- What you have to do
The answer should be an exact repeat of the stretch of material below from the line containing "(** The text" through the line containing "Definition PART_SIZE : nat := 2048.".

- Exercise data
(** * chatgpt-bot: conversation linking and threaded delivery

    A shallow embedding of [src/libs/bot.ts].  The Telegram transport, the
    completion provider and the Redis store are external services; their
    answers are supplied by an environment (an oracle indexed by the number
    of external calls already made), and every call is recorded in a trace.

    Modelling conventions:
    - a JavaScript string is a [string] (a sequence of code units, here
      8-bit ones); [length] and [substring] work on code units;
    - chat and message identifiers are integers ([Z]); their decimal
      rendering in template literals is stdpp's [pretty];
    - an [async] function is a computation in the monad [M] (state and
      exceptions); each update handler runs to completion, so interleaving
      of concurrent handlers is outside the model;
    - the Redis client is assumed to answer every [get] and [set];
    - logging ([Logging.*], [console.log]) has no effect on the modelled
      state and is left out, and so is the [/start] usage listener, which
      only sends a fixed text; [on_message] is the [message] listener that
      [dispatch] installs. *)

From Stdlib Require Import ZArith String Ascii List Lia.
From stdpp Require Import base option list strings gmap pretty.

Set Warnings "-register-all".

Local Open Scope Z_scope.
Local Open Scope nat_scope.

(** ** Strings *)

Module Text.

(** [s.substring(start, stop)]: the code units at offsets [start] up to
    [stop] (excluded), both clamped to the length of [s]; the two
    arguments are swapped when [stop < start]. *)
Definition substring (start stop : nat) (s : string) : string :=
  String.substring (Nat.min start stop) (Nat.max start stop - Nat.min start stop) s.

Fixpoint concat (l : list string) : string :=
  match l with
  | [] => EmptyString
  | s :: l' => s +:+ concat l'
  end.

(** [s.startsWith(p)], returning the remainder after [p]. *)
Fixpoint strip_prefix (p s : string) : option string :=
  match p, s with
  | EmptyString, _ => Some s
  | String a p', String b s' => if Ascii.eqb a b then strip_prefix p' s' else None
  | String _ _, EmptyString => None
  end.

Definition startsWith (s p : string) : bool :=
  match strip_prefix p s with Some _ => true | None => false end.

(** JavaScript truthiness of a string. *)
Definition truthy (s : string) : bool :=
  match s with EmptyString => false | _ => true end.

Fixpoint drop (n : nat) (s : string) : string :=
  match n, s with
  | 0, _ => s
  | S n', String _ s' => drop n' s'
  | S _, EmptyString => EmptyString
  end.

End Text.

(** ** Provider responses: [getOpenAIReply] *)

Inductive Role := system | user | assistant.

Record Turn := { role : Role; content : string }.

(** [message.content] is [string | null]. *)
Inductive Content := CString (s : string) | CNull.

(** One element of [resp.choices]; [message] may be missing. *)
Record Choice := { message : option Content }.

Record Completion := { choices : option (list Choice) }.

Definition newline : string := String "010"%char EmptyString.

(** The text a template literal substitutes for [elem.message?.content]. *)
Definition template_content (elem : Choice) : string :=
  match message elem with
  | None => "undefined"
  | Some CNull => "null"
  | Some (CString s) => s
  end.

(** The reducer passed to [reduce]: [`${accum}\n${elem.message?.content}`]. *)
Definition reply_reducer (accum : string) (elem : Choice) : string :=
  accum +:+ newline +:+ template_content elem.

(** [resp.choices?.reduce(...)] from the empty string: [None] stands for [undefined]. *)
Definition assemble_reply (resp : Completion) : option string :=
  match choices resp with
  | None => None
  | Some cs => Some (fold_left reply_reducer cs EmptyString)
  end.

(** ** Chunking: the first loop of [doWriteReply] *)

Definition PART_SIZE : nat := 2048.

(** [for (let i = 0; i < reply.length; i += PART_SIZE) parts.push(...)].
    [fuel] bounds the number of iterations; [split_parts] supplies enough. *)
Fixpoint parts_loop (fuel : nat) (reply : string) (i : nat) : list string :=
  match fuel with
  | 0 => []
  | S fuel' =>
      if i <? String.length reply
      then Text.substring i (i + PART_SIZE) reply :: parts_loop fuel' reply (i + PART_SIZE)
      else []
  end.

Definition split_parts (reply : string) : list string :=
  parts_loop (String.length reply) reply 0.

(** ** Data model *)

(** A Telegram message, with the fields the bot reads: [chat.id],
    [message_id], [from?.id], [text] and [reply_to_message]. *)
Inductive Message := mkMessage {
  chat_id : Z;
  message_id : Z;
  from_id : option Z;
  text : option string;
  reply_to_message : option Message
}.

Record ChatContext := { params : list Turn; model : string }.

Module AppState.
(** The fields of [AppState] that are data; the two clients
    ([openai], [redis]) are the environment and the store below. *)
Record t := { whitelist : list Z; model : string }.
End AppState.

(** A thrown value; [err_message] is its [message] property. *)
Record Error := { err_message : string }.

Inductive ParseMode := Markdown.

(** ** JSON.stringify on a [ChatContext] *)

Module JSON.

Definition dquote : ascii := "034"%char.
Definition backslash : ascii := "092"%char.

Definition hex_digit (n : nat) : ascii :=
  match n with
  | 0 => "0" | 1 => "1" | 2 => "2" | 3 => "3" | 4 => "4" | 5 => "5"
  | 6 => "6" | 7 => "7" | 8 => "8" | 9 => "9" | 10 => "a" | 11 => "b"
  | 12 => "c" | 13 => "d" | 14 => "e" | _ => "f"
  end%char.

(** QuoteJSONString, one code unit at a time. *)
Definition escape_char (c : ascii) : string :=
  let n := nat_of_ascii c in
  if n =? 34 then String backslash (String dquote EmptyString)
  else if n =? 92 then String backslash (String backslash EmptyString)
  else if n =? 8 then String backslash "b"
  else if n =? 9 then String backslash "t"
  else if n =? 10 then String backslash "n"
  else if n =? 12 then String backslash "f"
  else if n =? 13 then String backslash "r"
  else if n <? 32 then
    String backslash
      (String "u" (String "0" (String "0"
        (String (hex_digit (n / 16)) (String (hex_digit (n mod 16)) EmptyString)))))
  else String c EmptyString.

Fixpoint escape (s : string) : string :=
  match s with
  | EmptyString => EmptyString
  | String c s' => escape_char c +:+ escape s'
  end.

Definition quote (s : string) : string :=
  String dquote (escape s +:+ String dquote EmptyString).

Definition role_name (r : Role) : string :=
  match r with system => "system" | user => "user" | assistant => "assistant" end.

(** An object with the keys [role] and [content], in that order. *)
Definition turn (t : Turn) : string :=
  "{" +:+ quote "role" +:+ ":" +:+ quote (role_name (role t)) +:+ ","
      +:+ quote "content" +:+ ":" +:+ quote (content t) +:+ "}".

Fixpoint turns (l : list Turn) : string :=
  match l with
  | [] => EmptyString
  | [t] => turn t
  | t :: l' => turn t +:+ "," +:+ turns l'
  end.

(** [JSON.stringify({ model: model, params: messages })]: the keys are
    written in the order of the object literal in [doOpenAI]. *)
Definition stringify (c : ChatContext) : string :=
  "{" +:+ quote "model" +:+ ":" +:+ quote (model c) +:+ ","
      +:+ quote "params" +:+ ":[" +:+ turns (params c) +:+ "]}".

(** What [JSON.parse(data) as ChatContext] gives the caller:
    - [Throws]: [JSON.parse] raises a SyntaxError (unreadable text);
    - [Falsy]: the text is JSON for [null], [false], [0] or the empty
      string;
    - [Context c]: an object with the fields of a [ChatContext];
    - [Shapeless]: any other (truthy) value, one without a [params]
      array.
    Objects with a [params] array whose other fields are ill-typed are
    outside the model. *)
Inductive Parsed :=
| Throws
| Falsy
| Context (c : ChatContext)
| Shapeless.

End JSON.

(** ** A reader for stored contexts

    [JSON.parse] is a library function; the handlers are verified for every
    reader (a parameter of the model).  [Reader.parse] is the reader used in
    the concrete executions below: it reads the texts that [JSON.stringify]
    writes for a [ChatContext] (white space between tokens allowed) and the
    literal [null], and reports every other text as unreadable. *)

Module Reader.

Inductive Token :=
| TLBrace | TRBrace | TLBracket | TRBracket | TColon | TComma
| TString (s : string).

Inductive LexState :=
| Outside
| InString (acc : string)
| Escape (acc : string)
| Unicode (acc : string) (digits : list nat).

Definition hex_value (c : ascii) : option nat :=
  let n := nat_of_ascii c in
  if (48 <=? n) && (n <=? 57) then Some (n - 48)
  else if (97 <=? n) && (n <=? 102) then Some (n - 87)
  else if (65 <=? n) && (n <=? 70) then Some (n - 55)
  else None.

Definition snoc (acc : string) (c : ascii) : string := acc +:+ String c EmptyString.

Definition unescape (c : ascii) : option ascii :=
  let n := nat_of_ascii c in
  if n =? 34 then Some JSON.dquote
  else if n =? 92 then Some JSON.backslash
  else if n =? 47 then Some "/"%char
  else if n =? 98 then Some "008"%char
  else if n =? 116 then Some "009"%char
  else if n =? 110 then Some "010"%char
  else if n =? 102 then Some "012"%char
  else if n =? 114 then Some "013"%char
  else None.

Definition punctuation (c : ascii) : option Token :=
  let n := nat_of_ascii c in
  if n =? 123 then Some TLBrace
  else if n =? 125 then Some TRBrace
  else if n =? 91 then Some TLBracket
  else if n =? 93 then Some TRBracket
  else if n =? 58 then Some TColon
  else if n =? 44 then Some TComma
  else None.

Definition is_space (c : ascii) : bool :=
  let n := nat_of_ascii c in
  (n =? 32) || (n =? 9) || (n =? 10) || (n =? 13).

Fixpoint lex (st : LexState) (s : string) : option (list Token) :=
  match s with
  | EmptyString => match st with Outside => Some [] | _ => None end
  | String c s' =>
      match st with
      | Outside =>
          if Ascii.eqb c JSON.dquote then lex (InString EmptyString) s'
          else if is_space c then lex Outside s'
          else
            match punctuation c with
            | Some t => cons t <$> lex Outside s'
            | None => None
            end
      | InString acc =>
          if Ascii.eqb c JSON.dquote then cons (TString acc) <$> lex Outside s'
          else if Ascii.eqb c JSON.backslash then lex (Escape acc) s'
          else if nat_of_ascii c <? 32 then None
          else lex (InString (snoc acc c)) s'
      | Escape acc =>
          if Ascii.eqb c "u" then lex (Unicode acc []) s'
          else
            match unescape c with
            | Some d => lex (InString (snoc acc d)) s'
            | None => None
            end
      | Unicode acc digits =>
          match hex_value c with
          | None => None
          | Some d =>
              match digits with
              | [d1; d2; d3] =>
                  let n := ((d1 * 16 + d2) * 16 + d3) * 16 + d in
                  if n <? 256 then lex (InString (snoc acc (ascii_of_nat n))) s'
                  else None
              | _ => lex (Unicode acc (digits ++ [d])) s'
              end
          end
      end
  end.

Definition role_of (name : string) : option Role :=
  if String.eqb name "system" then Some system
  else if String.eqb name "user" then Some user
  else if String.eqb name "assistant" then Some assistant
  else None.

(** The elements of the [params] array, after its opening bracket and
    up to its closing one. *)
Fixpoint read_turns (ts : list Token) : option (list Turn * list Token) :=
  match ts with
  | TLBrace :: TString k1 :: TColon :: TString r :: TComma
      :: TString k2 :: TColon :: TString c :: TRBrace :: sep :: rest =>
      if String.eqb k1 "role" && String.eqb k2 "content" then
        match role_of r with
        | None => None
        | Some r' =>
            let t := {| role := r'; content := c |} in
            match sep with
            | TRBracket => Some ([t], rest)
            | TComma =>
                match read_turns rest with
                | Some (l, rest') => Some (t :: l, rest')
                | None => None
                end
            | _ => None
            end
        end
      else None
  | _ => None
  end.

Definition read_context (ts : list Token) : option ChatContext :=
  match ts with
  | TLBrace :: TString k1 :: TColon :: TString m :: TComma
      :: TString k2 :: TColon :: TLBracket :: rest =>
      if String.eqb k1 "model" && String.eqb k2 "params" then
        match rest with
        | [TRBracket; TRBrace] => Some {| params := []; model := m |}
        | _ =>
            match read_turns rest with
            | Some (l, [TRBrace]) => Some {| params := l; model := m |}
            | _ => None
            end
        end
      else None
  | _ => None
  end.

Definition parse (data : string) : JSON.Parsed :=
  if String.eqb data "null" then JSON.Falsy
  else
    match lex Outside data with
    | Some ts =>
        match read_context ts with
        | Some c => JSON.Context c
        | None => JSON.Throws
        end
    | None => JSON.Throws
    end.

(** The tokens of the text [JSON.stringify] writes. *)
Definition turn_tokens (t : Turn) : list Token :=
  [TLBrace; TString "role"; TColon; TString (JSON.role_name (role t)); TComma;
   TString "content"; TColon; TString (content t); TRBrace].

Fixpoint turns_tokens (l : list Turn) : list Token :=
  match l with
  | [] => []
  | [t] => turn_tokens t
  | t :: l' => turn_tokens t ++ TComma :: turns_tokens l'
  end.

Definition context_tokens (c : ChatContext) : list Token :=
  [TLBrace; TString "model"; TColon; TString (model c); TComma;
   TString "params"; TColon; TLBracket] ++ turns_tokens (params c)
    ++ [TRBracket; TRBrace].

- Your solution
(** The text a template literal substitutes for [elem.message?.content]. *)
Definition template_content (elem : Choice) : string :=
  match message elem with
  | None => "undefined"
  | Some CNull => "null"
  | Some (CString s) => s
  end.

(** The reducer passed to [reduce]: [`${accum}\n${elem.message?.content}`]. *)
Definition reply_reducer (accum : string) (elem : Choice) : string :=
  accum +:+ newline +:+ template_content elem.

(** [resp.choices?.reduce(...)] from the empty string: [None] stands for [undefined]. *)
Definition assemble_reply (resp : Completion) : option string :=
  match choices resp with
  | None => None
  | Some cs => Some (fold_left reply_reducer cs EmptyString)
  end.

(** ** Chunking: the first loop of [doWriteReply] *)

Definition PART_SIZE : nat := 2048.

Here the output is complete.